Ксавер, уже без перчаток (которые надевает, чтобы подавать на стол), демонстрируя желтое кольцо цепочкой на левой руке, откидывая волосы, заходит в комнату убрать посуду, и пока профессор допивает слабенькое пиво за восемь тысяч марок и докуривает сигарету, на лестнице и в холле раздается гомон «маленьких». Они, как всегда, являются показаться родителям после еды; сразившись с дверью, на ручке которой зависают вместе, топоча по ковру, спотыкаясь на торопливых, неловких ножках в красных войлочных тапочках, в съехавших носочках, крича, лопоча, что-то рассказывая, врываются в столовую, причем каждый стремится к своей цели: Кусачик — к матери, забираясь ей на колени, чтобы сообщить, сколько съел, и в доказательство предъявить надутое пузико, а Лорхен — к своему «Абелю», именно своему, потому что она — именно «его», потому что она, радостно улыбаясь, ощущает задушевную и, как всякое глубокое чувство, несколько печальную нежность, с которой он обхватывает тельце маленькой девочки, любовь, с какой смотрит на нее и целует изящно сформированную ручку или висок, где так нежно и трогательно проступают голубоватые прожилки.

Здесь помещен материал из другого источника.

(* ===== verification/KahnSort.v ===== *)
(** * Kahn's algorithm is a topological sort (core/dag/validator.go)

    Linking makes [dependents] the converse of [dependencies], with
    multiplicities; then the loop of [processTopoQueue] keeps, for every
    node, the number of its dependencies not yet in the result, and ends with
    all the nodes exactly when the dependencies have no cycle. *)

From S2P Require Import Prelude.
From S2P Require Export DagValidator.
Import DagModel DagValidator.

(** The number of occurrences of [x]. *)
Definition occ (x : string) (l : list string) : Z := len (filter (x =.) l).

Lemma occ_cons x y l : occ x (y :: l) = (if bool_decide (x = y) then 1 else 0) + occ x l.
Proof.
  unfold occ. case_bool_decide as E.
  - rewrite filter_cons_True by done. unfold len. simpl length. lia.
  - by rewrite filter_cons_False.
Qed.

Lemma occ_nil x : occ x [] = 0.
Proof. done. Qed.

Lemma occ_app x l k : occ x (l ++ k) = occ x l + occ x k.
Proof. unfold occ. by rewrite filter_app, len_app. Qed.

Lemma occ_nonneg x l : 0 <= occ x l.
Proof. apply len_nonneg. Qed.

Lemma occ_pos x l : 0 < occ x l <-> x ∈ l.
Proof.
  induction l as [|y l IH]; [by rewrite elem_of_nil|].
  rewrite occ_cons, elem_of_cons, <- IH. pose proof (occ_nonneg x l).
  case_bool_decide; [subst|]; split; try tauto; try lia; auto.
Qed.

Section Link.
Context `{RangeOrder} {any : Type}.
Abbreviation Nodes := (gmap string (Node any)).

(** [x] depends on [p]. *)
Definition depends (ns : Nodes) (x p : string) : Prop :=
  exists n, ns !! x = Some n /\ p ∈ dependencies n.

(** Every dependency names a node. *)
Definition closed (ns : Nodes) : Prop := forall x p, depends ns x p -> is_Some (ns !! p).

Lemma validateDependencies_true ns : validateDependencies ns = true <-> closed ns.
Proof.
  unfold validateDependencies, closed, depends. rewrite forallb_forall. split.
  - intros K x p (n & Hn & Hp). specialize (K (x, n)).
    rewrite <- list_elem_of_In, elem_of_range_map, forallb_forall in K.
    specialize (K Hn p). rewrite <- list_elem_of_In in K. apply K in Hp.
    by apply bool_decide_eq_true in Hp.
  - intros K [x n] Hn. apply list_elem_of_In, elem_of_range_map in Hn. apply forallb_forall.
    intros p Hp. apply list_elem_of_In in Hp. apply bool_decide_eq_true. eauto.
Qed.

Lemma validateDependencies_false ns :
  validateDependencies ns = false -> exists x p, depends ns x p /\ ns !! p = None.
Proof.
  intros K. apply forallb_exists_false in K as ([x n] & Hn & K).
  apply forallb_exists_false in K as (p & Hp & K). apply elem_of_range_map in Hn.
  apply bool_decide_eq_false in K. exists x, p. split; [by exists n|]. by apply eq_None_not_Some.
Qed.

Lemma clearDependents_eq (ns : Nodes) :
  clearDependents ns = (fun n => setDependents n []) <$> ns.
Proof. apply range_alter_eq. Qed.

Lemma linkDependency_fold id deps (ns : Nodes) p :
  foldl (linkDependency id) ns deps !! p =
  (fun n => setDependents n (dependents n ++ replicate (Z.to_nat (occ p deps)) id)) <$> ns !! p.
Proof.
  revert ns. induction deps as [|q deps IH]; intros ns; simpl.
  - destruct (ns !! p) as [[]|]; [|done]. simpl. unfold setDependents. simpl. by rewrite app_nil_r.
  - rewrite IH, occ_cons. pose proof (occ_nonneg p deps). unfold linkDependency.
    case_bool_decide as E; [subst q|].
    + rewrite Z2Nat.inj_add by lia. simpl.
      destruct (ns !! p) as [n|] eqn:Ep; [|by rewrite Ep].
      rewrite lookup_insert_eq. simpl. f_equal. unfold addDependent, setDependents. simpl.
      by rewrite <- app_assoc.
    + rewrite Z.add_0_l. destruct (ns !! q); [|done]. by rewrite lookup_insert_ne by congruence.
Qed.

(** The dependents that linking the entries [l] gives to [p]. *)
Definition links (p : string) (l : list (string * Node any)) : list string :=
  mjoin ((fun kv => replicate (Z.to_nat (occ p (dependencies kv.2))) kv.1) <$> l).

Lemma links_cons p kv l :
  links p (kv :: l) = replicate (Z.to_nat (occ p (dependencies kv.2))) kv.1 ++ links p l.
Proof. done. Qed.

Lemma populate_fold (l : list (string * Node any)) (ns : Nodes) p :
  foldl (fun ns kv => foldl (linkDependency kv.1) ns (dependencies kv.2)) ns l !! p =
  (fun n => setDependents n (dependents n ++ links p l)) <$> ns !! p.
Proof.
  revert ns. induction l as [|[x n] l IH]; intros ns; cbn [foldl].
  - destruct (ns !! p) as [[]|]; [|done]. simpl. unfold setDependents. simpl. by rewrite app_nil_r.
  - rewrite IH, linkDependency_fold. destruct (ns !! p) as [m|]; [|done]. simpl.
    unfold setDependents. simpl. by rewrite <- app_assoc.
Qed.

Lemma occ_replicate x n y : occ x (replicate n y) = if bool_decide (x = y) then Z.of_nat n else 0.
Proof.
  induction n as [|n IH]; [by case_bool_decide|]. simpl. rewrite occ_cons, IH.
  case_bool_decide; lia.
Qed.

(** The dependents of [p] list [x] as often as [x] lists [p]. *)
Definition linked (ns : Nodes) : Prop :=
  forall p n x, ns !! p = Some n ->
    occ x (dependents n) = match ns !! x with Some m => occ p (dependencies m) | None => 0 end.

Lemma occ_links (l : list (string * Node any)) p x :
  NoDup l.*1 ->
  occ x (links p l) =
  match (list_to_map l : Nodes) !! x with Some m => occ p (dependencies m) | None => 0 end.
Proof.
  induction l as [|[y m] l IH]; [done|]. cbn [fmap list_fmap fst snd]. intros [N ND]%NoDup_cons.
  rewrite list_to_map_cons, links_cons. cbn [fst snd].
  rewrite occ_app, occ_replicate, (IH ND). pose proof (occ_nonneg p (dependencies m)).
  case_bool_decide as E.
  - subst. rewrite lookup_insert_eq, not_elem_of_list_to_map_1 by done. lia.
  - by rewrite lookup_insert_ne by congruence.
Qed.

(** What linking does: only the dependents of a node change. *)
Lemma build_lookup (ns : Nodes) x : exists ds,
  buildDependencyGraph ns !! x = (fun n => setDependents n ds) <$> ns !! x /\
  forall y, occ y ds = match ns !! y with Some m => occ x (dependencies m) | None => 0 end.
Proof.
  unfold buildDependencyGraph, populateDependents.
  set (c := clearDependents ns).
  exists (links x (range_map 22 c)).
  split.
  - rewrite populate_fold. unfold c. rewrite clearDependents_eq, lookup_fmap.
    by destruct (ns !! x).
  - intros y. rewrite occ_links by apply NoDup_range_keys.
    assert (E : (list_to_map (range_map 22 c) : Nodes) = c).
    { rewrite <- (list_to_map_to_list c) at 2.
      apply list_to_map_proper; [apply NoDup_range_keys|apply range_map_perm]. }
    rewrite E. unfold c. rewrite clearDependents_eq, lookup_fmap. by destruct (ns !! y).
Qed.

Lemma build_linked (ns : Nodes) : linked (buildDependencyGraph ns).
Proof.
  intros p n x. destruct (build_lookup ns p) as (ds & E & O). rewrite E.
  destruct (ns !! p) as [m|]; simpl; [|done]. intros [= <-]. simpl. rewrite O.
  destruct (build_lookup ns x) as (ds' & E' & _). rewrite E'. by destruct (ns !! x).
Qed.

Lemma build_depends (ns : Nodes) x p : depends (buildDependencyGraph ns) x p <-> depends ns x p.
Proof.
  unfold depends. destruct (build_lookup ns x) as (ds & E & _). rewrite E.
  destruct (ns !! x) as [n|]; simpl; [|naive_solver]. split.
  - intros (? & [= <-] & K). by exists n.
  - intros (? & [= <-] & K). by eexists.
Qed.

Lemma build_is_Some (ns : Nodes) x : is_Some (buildDependencyGraph ns !! x) <-> is_Some (ns !! x).
Proof. destruct (build_lookup ns x) as (ds & E & _). rewrite E. by rewrite fmap_is_Some. Qed.
End Link.

(* ------------------------------------------------------------------ *)
(** ** The loop *)

Lemma get_insert m x v y : get (<[x := v]> m) y = if bool_decide (x = y) then v else get m y.
Proof.
  unfold get. case_bool_decide as E; [by subst; rewrite lookup_insert_eq|].
  by rewrite lookup_insert_ne.
Qed.

(** One node's dependents: each degree drops by its number of occurrences, and
    those that reach zero join the queue, once. *)
Lemma enqueueLoop_spec ds deg queue :
  let r := enqueueLoop ds deg queue in
  (forall x, get r.1 x = get deg x - occ x ds) /\
  exists new, r.2 = queue ++ new /\ NoDup new /\
    forall x, x ∈ new <-> 0 < get deg x <= occ x ds.
Proof.
  revert deg queue. induction ds as [|d ds IH]; intros deg queue.
  - split; [intros x; rewrite occ_nil; simpl; lia|].
    exists []. rewrite app_nil_r. split_and!; [done|constructor|].
    intros x. rewrite elem_of_nil, occ_nil. lia.
  - cbn zeta. cbn [enqueueLoop].
    destruct (IH (<[d := get deg d - 1]> deg)
      (if get (<[d := get deg d - 1]> deg) d =? 0 then queue ++ [d] else queue)) as (D & new & Q & ND & N).
    split.
    { intros x. rewrite D, get_insert, occ_cons. repeat case_bool_decide; subst; try done; lia. }
    rewrite Q. setoid_rewrite get_insert in N. rewrite get_insert, bool_decide_eq_true_2 by done.
    destruct (Z.eqb_spec (get deg d - 1) 0) as [Z0|Z0].
    + exists (d :: new). rewrite <- app_assoc. split_and!; [done| |].
      * apply NoDup_cons. split; [|done]. rewrite N, bool_decide_eq_true_2 by done. lia.
      * intros x. rewrite elem_of_cons, N, occ_cons. pose proof (occ_nonneg x ds).
        repeat case_bool_decide; subst; try done; intuition lia || congruence.
    + exists new. split_and!; [done..|]. intros x. rewrite N, occ_cons. pose proof (occ_nonneg x ds).
      repeat case_bool_decide; subst; try done; intuition lia || congruence.
Qed.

Являя вследствие единообразной одежды и стрижки сильное и одновременно неопределенное родственное сходство, дети, однако, заметно отличаются друг от друга — прежде всего с точки зрения мужского и женского. Это маленький Адам и маленькая Ева, совершенно очевидно, что Кусачик, кажется, даже сознательно подчеркивает, таково его самоощущение: фигура у него коренастей, кряжистей, мощней, но и повадки, выражение лица, речь дополнительно акцентируют четырехлетнее мужское достоинство; ручки, свисая с несколько приподнятых плеч, слегка болтаются, как у какого-нибудь атлета, у какого-нибудь молодого американца; во время разговора он оттягивает рот книзу и пытается придать голосу низкое, грубоватое звучание. Впрочем, это достоинство и мужественность — скорее цель, нежели в самом деле укоренены в его природе, ибо он выношен и рожден в разоренное, опустошенное время; у него довольно лабильная, возбудимая нервная система; он тяжело переживает жизненные неурядицы, склонен к вспышкам ярости и бешенства, к горьким, ожесточенным рыданиям из-за любой мелочи и уже потому является предметом особого попечения матери. У него карие, как каштаны, глаза, которые слегка косят, так что ему, пожалуй, скоро придется надеть специальные очки, длинный носик и маленький рот. Нос и рот от отца, что стало совсем ясно, с тех пор как профессор, избавившись от бородки клинышком, стал гладко бриться. (Бородка была уже в самом деле невозможна; даже исторический человек в конечном счете вынужден идти на подобные уступки современным нравам.) А у Корнелиуса на коленях дочка, его Элеонорхен, маленькая Ева — куда изящнее, прелестнее Кусачика, и отец, как можно дальше отводя сигарету, позволяет тонким ручкам теребить его очки с разными для чтения и дали стеклами, которые изо дня в день возбуждают ее любопытство.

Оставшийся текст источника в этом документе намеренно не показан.